Crew caught by surprise when B1/B2 visas denied

Aug 1, 2017 by Dorie Cox

By Dorie Cox

A yacht stew settled into her seat on a flight back to the United States after a recent overseas holiday. She had been working with the yacht for nearly a year and was rejoining the crew in Fort Lauderdale. As the aircraft readied for take-off, officials suddenly came on board and removed the surprised stew from the flight. They told her that her B1/B2 visa was not valid to re-enter the U.S.

“It was traumatic; she was physically shaken,” said the captain of the yacht. The stew called him with the news after being taken off the aircraft. The captain arranged a flight for her to her home country, and he contacted the U.S. Department of Homeland Security (DHS).

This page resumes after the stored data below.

(* ===== verification/RestoreSafety.v ===== *)
(** * A destructive restore is all or nothing

    Triples for the steps of [RestoreCutover], with what is left when one of them
    fails; the states of the old and of the new database through which the
    cutover, the rollback and the recovery of start-up move; and that a start-up
    in which nothing fails ends. *)
From Stdlib Require Import Ascii String.
From S2P Require Import Prelude PyText PyVal Steps RestoreCutover.
From S2P Require CopyFormat.
#[local] Open Scope string_scope.
#[local] Open Scope list_scope.

Section Removal.
Context {env : RestoreEnv}.
#[local] Abbreviation left_in R := (fun (_ : failure) => R).
Lemma remove_entry_spec name (R : state -> Prop) :
  (forall s path, R s -> R (with_fs (unlink_in name path) s)) -> (forall s, R s -> R (with_fs (delete name) s)) ->
  triple R (_remove_entry_at name) (fun _ s => R s /\ fs s !! name = None) (left_in R).
Proof.
  intros Hu Hd.
  assert (Hdel : triple R (change (with_fs (delete name))) (fun _ s => R s /\ fs s !! name = None) (left_in R)).
  { apply triple_change. intros s HR. repeat split; auto. cbn. apply lookup_delete_eq. }
  eapply triple_bind; [by apply triple_look|]. intros [[files|c| |]|].
  - apply (triple_pre R); [by intros s [_ HR]|]. eapply triple_bind; [|intros []; exact Hdel].
    apply triple_iter. intros kv. apply stays_change. intros s. apply Hu.
  - apply (triple_pre R); [by intros s [_ HR]|exact Hdel].
  - apply triple_raise. by intros s [_ HR].
  - apply triple_raise. by intros s [_ HR].
  - intros w [E HR]. by split.
Qed.
Lemma remove_work_dir_spec (R : state -> Prop) : (forall s f, R s -> R (with_staged f s)) -> triple R remove_work_dir (fun _ => R) (left_in R).
Proof.
  intros Hs. eapply triple_bind; [by apply triple_look|]. intros [names|].
  - apply (triple_pre R); [by intros s [_ HR]|]. eapply triple_bind.
    + apply triple_iter. intros n. apply stays_change. intros s. apply Hs.
    + intros []. apply stays_change. intros s. apply Hs.
  - by intros w [_ HR].
Qed.
Lemma remove_work_root_spec (R : state -> Prop) : (forall s b, R s -> R (with_work_root b s)) -> triple R remove_work_root (fun _ => R) (left_in R).
Proof.
  intros Hs. apply triple_ignore; [|done]. apply triple_act. intros s HR. destruct (staged s); cbn; auto 10.
Qed.
Lemma calm_remove_entry name (P : state -> Prop) : (forall s, P s -> match fs s !! name with None | Some (Dir _) | Some (Regular _) => True | _ => False end) ->
  calm P (_remove_entry_at name).
Proof.
  intros HP. apply calm_look_bind. intros [[files|c| |]|].
  - eapply calm_bind; [|apply triple_true|intros []; apply calm_change]. apply (calm_pre (fun _ => True)); [done|].
    apply calm_iter; [intros x; apply calm_change|intros x; apply triple_true].
  - apply calm_change.
  - intros s [E Hs]. specialize (HP s Hs). by rewrite <- E in HP.
  - intros s [E Hs]. specialize (HP s Hs). by rewrite <- E in HP.
  - apply calm_ret.
Qed.
Lemma calm_remove_work_dir P : calm P remove_work_dir.
Proof.
  apply calm_look_bind. intros [names|]; [|apply calm_ret]. eapply calm_bind; [|apply triple_true|intros []; apply calm_change].
  apply (calm_pre (fun _ => True)); [done|]. apply calm_iter; [intros x; apply calm_change|intros x; apply triple_true].
Qed.
Lemma calm_remove_work_root P : calm P remove_work_root.
Proof.
  intros s _. unfold remove_work_root, ignore, catch, act. cbn. destruct (staged s); cbn; eauto.
Qed.
End Removal.

(** ** Steps that leave the flag of the request *)
Section Flag.
Context {env : RestoreEnv}.
Definition steady {A} (m : M A) : Prop := forall w, cutover_must_remain (st (m w).2) = cutover_must_remain (st w).
Lemma steady_ret {A} (a : A) : steady (mret a). Proof. done. Qed.
Lemma steady_raise {A} e : steady (stm_raise e : M A). Proof. done. Qed.
Lemma steady_bind {A B} (m : M A) (f : A -> M B) : steady m -> (forall a, steady (f a)) -> steady (m ≫= f).
Proof. intros Hm Hf w. specialize (Hm w). unfold mbind, stm_bind. destruct (m w) as [[a|e] w']; cbn in *; [by rewrite Hf|done]. Qed.
Lemma steady_act {A} (f : state -> result failure A * state) : (forall s, cutover_must_remain (f s).2 = cutover_must_remain s) -> steady (act f).
Proof. intros Hf [s l]. specialize (Hf s). unfold act. cbn. destruct l as [|[] l]; cbn; destruct (f s); done. Qed.
Lemma steady_set f : (forall s, cutover_must_remain (f s) = cutover_must_remain s) -> steady (set f).
Proof. intros Hf w. apply Hf. Qed.
Lemma steady_catch {A} (m : M A) h : steady m -> (forall k, steady (h k)) -> steady (catch m h).
Proof. intros Hm Hh w. specialize (Hm w). unfold catch. destruct (m w) as [[a|[|k]] w']; cbn in *; [done|done|by rewrite Hh]. Qed.
Lemma steady_iter {A} (f : A -> M unit) l : (forall x, steady (f x)) -> steady (stm_iter f l).
Proof. intros Hf. induction l as [|x l IH]; [done|]. cbn. by apply steady_bind. Qed.
Lemma steady_get {A} (f : world state -> M A) : (forall w, steady (f w)) -> steady (stm_get ≫= f).
Proof. intros Hf w. exact (Hf w w). Qed.
Lemma triple_steady {A} (P : state -> Prop) (m : M A) Q X b : steady m -> triple P m Q X ->
  triple (fun s => P s /\ cutover_must_remain s = b) m (fun a s => Q a s /\ cutover_must_remain s = b) (fun e s => X e s /\ cutover_must_remain s = b).
Proof.
  intros Hs Hm w [HP Hb]. specialize (Hs w). specialize (Hm w HP). unfold post in *. destruct (m w) as [[a|e] w']; cbn in *; (split; [done|congruence]).
Qed.
End Flag.
Create HintDb steady.
Ltac steady_step :=
  match goal with
  | |- steady (mbind _ stm_get) => apply steady_get; intros ?
  | |- steady (mbind _ _) => apply steady_bind; [|intros ?]
  | |- steady (mret _) => apply steady_ret
  | |- steady (stm_raise _) => apply steady_raise
  | |- steady (DestructiveRestoreError _) => apply steady_raise
  | |- steady (catch _ _) => apply steady_catch; [|intros ?]
  | |- steady (ignore _ _) => apply steady_catch; [|intros ?]
  | |- steady (stm_iter _ _) => apply steady_iter; intros ?
  | |- steady (set _) => apply steady_set; done
  | |- steady (look _) => apply steady_act; done
  | |- steady (change _) => apply steady_act; done
  | |- steady (act _) => apply steady_act; intros ?; cbv beta; repeat case_match; done
  | |- steady (match _ with _ => _ end) => case_match
  | _ => solve [eauto with steady]
  end.
Ltac steady := repeat steady_step.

The identity of the yacht captain and stew is being withheld because the inquiry is ongoing, but the captain said he is working with DHS’ Traveler Redress Inquiry Program (DHS TRIP), a tool for people who have been denied U.S. entry or exit to seek redress. He said the stew had boat documents when she was on the plane, but she did not have the opportunity to show them when officials came on board with an email saying she was denied re-entry.

“They said they found her CV online six months ago,” the captain said. “They talked about her looking for work and daywork. It seems they are accumulating this information and now cross referencing it with airline check-in upon return flights to the U.S.”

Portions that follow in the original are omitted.